突然ですが、みなさんは現在、ご自分の「歯」が何本あるのかをご存じでしょうか?歯の本数は動物の種類により違いますが、一般的にヒトの成人では親知らずも含めると32本の歯があります。私たちは毎日、食事の際に歯を使いますので、歯は生きていく上で欠かせない存在です。

しかし、加齢とともに歯の本数は減る傾向にあります。これまでの研究で、歯の本数が少ないことは、脳卒中などの疾患の発症や死亡率の上昇と関連することが報告されています。今回は歯の本数と抑うつ症状の発症との関連について、約20年間の追跡データで検討した研究結果をご紹介します。

NILS-LSA(ニルス・エルエスエー)の第3次調査に参加された2,378名の中から、第4次から第9次調査のいずれにも参加されなかった方々や、解析に使用する変数に欠損のある方々、第3次調査の時点で抑うつ症状のある方を除いた1,668名(平均58.8歳)を解析対象としました。まず、第3次調査時点での歯の本数に基づき、「10本未満」、「10-19本」、「20本以上」の3群にグループ分けをおこないました。抑うつ症状はCES-D(Center for Epidemiologic Studies Depression Scale)の日本語版を第3次から第9次調査で実施し、抑うつ症状の有無を判定しました(注)。そして、第3次調査時点で残存している歯の本数の3グループ間で、その後の抑うつ症状の発症のリスクについて、年齢などの影響を調整した解析を行いました。

上:図1残歯本数グループの割合。全体は10本未満9.3%、10-19本11.4%、20本以上79.3%。男性は10本未満9.6%、10-19本11.9%、20本以上78.5%。女性は10本未満9.0%、10-19本10.8%、20本以上80.2%となっている。下:図2残歯本数と抑うつ症状発症関連(オッズ比)。全体で10本未満1.60、男性の10-19本2.08、10本未満2.23で抑うつ症状発症リスクが高いことを示している。

(注)CES-D得点が16点以上の場合を「抑うつ症状あり」と判定。

まず、第3次調査時点での残存している歯の本数が「20本以上」であるグループが約80%を占め、「10本未満」および「10-19本」のグループはそれぞれ約10%でした(図1)。

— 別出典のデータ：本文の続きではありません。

(* ------------------------------------------------------------------ *)
(** ** The loop nest on intervals                                      *)
(* ------------------------------------------------------------------ *)

(** An interval [(lo, hi)] stands for the doubles between [lo * 2^-g] and
    [hi * 2^-g]. *)
Definition contains (g : Z) (I : Z * Z) (x : double) : Prop :=
  is_finite x = true /\ (dy (fst I) (- g) <= F2Q x <= dy (snd I) (- g))%Q.

(** Both ends are representable: 53 bits at most. *)
Definition ival_ok (I : Z * Z) : bool :=
  (- 2 ^ 53 <=? fst I) && (snd I <=? 2 ^ 53).

Definition ival_add (I J : Z * Z) : Z * Z :=
  (fst I + fst J, snd I + snd J).

(** The product of two intervals, its ends rounded outwards to multiples of
    [2^-g]. *)
Definition ival_mul (g : Z) (I J : Z * Z) : Z * Z :=
  let p1 := fst I * fst J in
  let p2 := fst I * snd J in
  let p3 := snd I * fst J in
  let p4 := snd I * snd J in
  (Z.min (Z.min p1 p2) (Z.min p3 p4) / 2 ^ g,
   - (- Z.max (Z.max p1 p2) (Z.max p3 p4) / 2 ^ g)).

(** The loop nest run on intervals; [None] when an end leaves the
    representable range. *)
Definition ival_accumulate (g : Z) (Is Ic : Z -> Z * Z)
  (acc : option (Z * Z)) (p : Z * Z) : option (Z * Z) :=
  match acc with
  | None => None
  | Some A =>
      let T := ival_mul g (Is (fst p)) (Ic (snd p)) in
      let S := ival_add A T in
      if ival_ok T && ival_ok S then Some S else None
  end.

Definition ival_nested_sum (g : Z) (Is Ic : Z -> Z * Z) (n : Z) : option (Z * Z) :=
  fold_left (ival_accumulate g Is Ic) (grid n) (Some (0, 0)).

(** [sin k] and [cos k] for [k = 0, 1, 2, 3], to three decimals. *)
Definition sin_dec (k : Z) : Q :=
  match k with
  | 1 => 841 # 1000
  | 2 => 909 # 1000
  | 3 => 141 # 1000
  | _ => 0
  end.

Definition cos_dec (k : Z) : Q :=
  match k with
  | 1 => 540 # 1000
  | 2 => - 416 # 1000
  | 3 => - 990 # 1000
  | _ => 1
  end.

(** On the integers 0, 1, 2, 3, [sin] and [cos] return finite doubles within
    [1/100] of these decimals. *)
Definition libm_near_decimals (sin cos : double -> double) : Prop :=
  forall k, 0 <= k < 4 ->
    (is_finite (sin (of_int k)) = true
     /\ Qabs (F2Q (sin (of_int k)) - sin_dec k) <= 1 # 100)%Q
    /\ (is_finite (cos (of_int k)) = true
        /\ Qabs (F2Q (cos (of_int k)) - cos_dec k) <= 1 # 100)%Q.

(** The interval of radius [1/100] around a rational, its ends rounded
    outwards to multiples of [2^-40]. *)
Definition ival_around (q : Q) : Z * Z :=
  (Qfloor ((q - (1 # 100)) * 2 ^ 40), Qceiling ((q + (1 # 100)) * 2 ^ 40)).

そして解析の結果、全体としては、残存する歯の本数が「20本以上」のグループを基準とした場合、「10本未満」のグループではその後の抑うつ症状の発症リスクが高いことが示唆されました(図2)。

さらに、男女別に解析を行なった場合、女性では残存する歯の本数と抑うつ症状発症の間に関連が示されなかったのですが、男性では歯の本数が「20本以上」のグループと比較すると、「10本未満」、および「10-19本」のグループはどちらも、その後の抑うつ症状発症のリスクが高いことが明らかになりました。

歯の本数が少ないことと抑うつ発症の関連性のメカニズムには、多数の要因が関連している可能性があります。例えば、うつの予防には健康的な食事摂取が不可欠であることが先行研究で示されていますが、歯の本数が少ないと健康的な食事習慣を維持することが難しくなります。また、歯の本数が少ないと社会参加や社会的活動が少ないことが報告されていますが、社会とのつながりが少ないことは抑うつに関連します。このように、いくつもの要因を介して、歯の本数の減少が抑うつ発症に影響すると考えられます。

しかし残念ながら、一度失ってしまった歯を取り戻すことはできません。できる限り現在の歯の本数を長く保てるように、口腔内の健康に努めましょう。

できる限り現在の歯の本数を長く保って、心身ともに元気に過ごしましょう!

<コラム担当:丹下 智香子>

リスやウサギの門歯(いわゆる『前歯』)は、ずっと伸び続けるもので、固い木の実などを囓ることにより、適切な長さに保つことができるそうです。逆に、柔らかい餌しか食べないと、歯が伸びすぎて大変なことになるということですね

*このコラムの一部は、以下の研究成果として発表しています*

Chu WM, Nishita Y, Tange C, Zhang S, Furuya K, Shimokata H, Otsuka R, Lee MC, Arai H.
Association of a lesser number of teeth with more risk of developing depressive symptoms among middle-aged and older adults in Japan: A 20-year population-based cohort study.
J Psychosom Res. 2023 Nov;174:111498. doi: 10.1016/j.jpsychores.2023.111498.